Source records:
(** * evalml pipelines: a shallow embedding of [PipelineBase] and its subclasses

    The development follows the three source files
    - [evalml/pipelines/pipeline_base.py] (module [PipelineBase]),
    - [evalml/pipelines/multiclass_classification_pipeline.py]
      (module [MulticlassClassificationPipeline]),
    - [evalml/pipelines/classification/random_forest.py]
      (module [RFClassificationPipeline]).

    Python exceptions are values of [exn]; a call that may raise returns a
    [Result].  Methods that read or mutate [self] live in the monad [M], a
    state monad over [World] (the pipeline object, the record of calls made
    to collaborators, and the logging sink) layered over [Result]: as in
    Python, an exception does not roll back the mutations made before it. *)

From Stdlib Require Import ZArith QArith Qabs String List Bool Lia Sorted Permutation.
From stdpp Require Import base option list strings gmap pretty.

Local Open Scope string_scope.
Local Open Scope list_scope.

(** ** Exceptions *)

(** The built-in exception classes the code raises or catches, and classes
    derived from them ([Derived name base] is [class name(base)]). *)
Inductive exn_class :=
| ValueError
| TypeError
| KeyError
| IndexError
| AttributeError
| NotImplementedError
| Derived (name : string) (base : exn_class).

#[global] Instance exn_class_eq_dec : EqDecision exn_class.
Proof. solve_decision. Defined.

(** [issubclass c target], as used by an [except target] clause. *)
Fixpoint issubclass (c target : exn_class) : bool :=
  if decide (c = target) then true
  else match c with
       | Derived _ base => issubclass base target
       | _ => false
       end.

(** An exception object: its class and its message; [ExnFrom c m e] is
    the exception built by [raise c(m) from e], whose [__cause__] is [e]. *)
Inductive exn :=
| Exn (cls : exn_class) (msg : string)
| ExnFrom (cls : exn_class) (msg : string) (cause : exn).

Definition exn_cls (e : exn) : exn_class :=
  match e with Exn c _ | ExnFrom c _ _ => c end.
Definition exn_msg (e : exn) : string :=
  match e with Exn _ m | ExnFrom _ m _ => m end.
Definition exn_cause (e : exn) : option exn :=
  match e with Exn _ _ => None | ExnFrom _ _ c => Some c end.

Inductive Result (A : Type) :=
| Ok (a : A)
| Raise (e : exn).
Arguments Ok {A} a.
Arguments Raise {A} e.

#[global] Instance Result_ret : MRet Result := @Ok.
#[global] Instance Result_bind : MBind Result :=
  fun A B f m => match m with Ok a => f a | Raise e => Raise e end.

(** ** Data handled by a pipeline *)

(** Column labels of a frame: strings, or integers for frames built from
    arrays. *)
Inductive label :=
| LInt (z : Z)
| LStr (s : string).

(** The array-likes that flow through a pipeline ([X], [y], predictions,
    probability estimates).  The pipeline never inspects a cell. *)
Inductive data :=
| DataFrame (columns : list label) (rows : list (list Q))
| Series (values : list Q)
| NdArray (rows : list (list Q)).
(** What [send] of serve-static does for a root and a path: it streams
    a file (the file at the path, or the index of a directory asked with
    its slash), meets a directory asked without its slash, finds nothing
    it may send (an error below 500, which express.static passes over),
    or fails (an error from 500 on, which express.static passes on as an
    error). *)
Inductive sent := Stream | Directory | NotFound | Broken.

(** The answers: a file of a static directory, the redirection (301) to
    the address of the request with a slash appended, the error passed
    on, and the file a handler hands to [res.sendFile]. *)
Inductive response :=
  | Asset (root relative : jsstring)
  | Redirect (address : jsstring)
  | ServerError
  | SendFile (file : jsstring).

Definition ends_with_slash (path : jsstring) : bool :=
  match rev path with
  | 47 :: _ => true
  | _ => false
  end.

(** The path serve-static asks [send] for: the empty path in place of
    [/] when the address of the request does not end in a slash, so that
    the redirection happens at the mount. *)
Definition asked (relative original : jsstring) : jsstring :=
  if jsstring_eqb relative (str "/") && negb (ends_with_slash original)
  then [] else relative.

Section Dispatch.

Variable send : jsstring -> jsstring -> sent.

(** The directory of the script ([__dirname + "/"]). *)
Variable path : jsstring.

(** [express.static(root)] on a request: [None] when it passes on. *)
Definition static (root relative original : jsstring) : option response :=
  match send root (asked relative original) with
  | Stream => Some (Asset root (asked relative original))
  | Directory => Some (Redirect original)
  | NotFound => None
  | Broken => Some ServerError
  end.
(** * FrameByFrame: scroll-scrubbed image sequence on a canvas

    A shallow embedding of [src/frameByFrame.ts] and the properties of its
    frame selection, cover-fit drawing and image loading policies.

    Conventions of the embedding.
    - A JavaScript [number] that the program only uses as an integer (array
      indices, [imagesPath.length], pixel sizes of images and of the canvas)
      is a [Z]; every other [number] (scroll offsets, the options that are
      fractions, the results of [/]) is a rational [Q].
    - The bounds of the loops of [preloader] and [forwardLoad] are computed
      as the program computes them, in binary64 ([Math.mul], [Math.add] on
      [Math.number], round to nearest, ties to even): there the rounding
      decides which images are fetched.  An option that is a fraction stands
      for the binary64 number nearest to it ([Math.ofQ]), as its literal
      does.  The frame selection, the cover-fit drawing and the number of
      images of a turn of the interval are about the arithmetic the program
      writes down, on exact rationals, not about its rounding.
    - The two caches [loadedImages] and [loadedHighResImages] are JavaScript
      objects used as maps from the index to the image element: [gmap Z _].
    - [/] on [Q] is total and the program's is not: the statements keep to
      positive pitches and sizes, where no divisor is zero.
    - A promise is described by what settles it; its status is read off the
      state of the page (which image elements have fired [load] or [error]).
      Continuations registered with [then] or suspended at an [await] are
      kept in the state as tasks and run by an explicit step, in any order.
    - The window keeps its size; what is drawn does not bear on what is
      loaded. *)

From Stdlib Require Import ZArith QArith Qround Lia List.
From Corelib Require SpecFloat.
From stdpp Require Import gmap strings list pretty.

Open Scope Z_scope.

(** ** Numbers *)

Module Math.

(** [Math.floor] *)
Definition floor (x : Q) : Z := Qfloor x.

(** [Math.round]: the nearest integer, a tie going up. *)
Definition round (x : Q) : Z := Qfloor (x + (1 # 2)).

(** [Math.min] on two integers and on two fractions. *)
Definition min (x y : Z) : Z := Z.min x y.

Definition qmin (x y : Q) : Q := if Qle_bool x y then x else y.

(** [x < y] and [x > y] on fractions. *)
Definition ltb (x y : Q) : bool := negb (Qle_bool y x).

Definition gtb (x y : Q) : bool := ltb y x.

(** A [number] as the program holds it: binary64, with 53 bits of
    precision and the exponent 1024 for the infinities. *)
Abbreviation number := SpecFloat.spec_float.

Definition prec : Z := 53.

Definition emax : Z := 1024.

(** The [number] of an integer, and [/], [*] and [+] on [number]s, each
    rounded to the nearest [number], a tie going to the even one. *)
Definition ofZ (n : Z) : number := SpecFloat.binary_normalize prec emax n 0 false.

Definition div : number -> number -> number := SpecFloat.SFdiv prec emax.

Definition mul : number -> number -> number := SpecFloat.SFmul prec emax.

Definition add : number -> number -> number := SpecFloat.SFadd prec emax.

(** The [number] a fraction stands for: the quotient of its two integers. *)
Definition ofQ (x : Q) : number := div (ofZ (Qnum x)) (ofZ (Zpos (Qden x))).

(** The value of a [number].  An infinity counts as the power of two past
    every finite [number]; [NaN], which no finite option produces, as 0. *)
Definition toQ (x : number) : Q :=
  match x with
  | SpecFloat.S754_finite s m e =>
      let n := if s then Zneg m else Zpos m in
      match e with
      | Zneg k => n # (2 ^ k)
      | _ => inject_Z (n * 2 ^ e)
      end
  | SpecFloat.S754_infinity s => inject_Z (if s then - 2 ^ emax else 2 ^ emax)
  | _ => 0
  end.

End Math.

(** ** Options ([FrameByFrameOption]) *)

Record FrameByFrameOption := {
  imageHighResDir : string;
  imageLowResDir : string;
  imagePrefix : string;
  imageCountFirst : Z;
  imageCountLast : Z;
  imageExtension : string;
  pxPerImg : Q;
  highResLoadDelay : Z;
  preLoadingPercentage : Q;
  forwardLoadingThreshold : Q;
  intervalTimeout : Z;
  intervalLoadPercentage : Q;
  debug : bool
}.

What is required →
Within the data above, the span starting at the line containing "- A promise" and ending at the line containing "From Corelib Require SpecFloat." is to be retyped exactly, with no other lines.

Solution →
    - A promise is described by what settles it; its status is read off the
      state of the page (which image elements have fired [load] or [error]).
      Continuations registered with [then] or suspended at an [await] are
      kept in the state as tasks and run by an explicit step, in any order.
    - The window keeps its size; what is drawn does not bear on what is
      loaded. *)

From Stdlib Require Import ZArith QArith Qround Lia List.
From Corelib Require SpecFloat.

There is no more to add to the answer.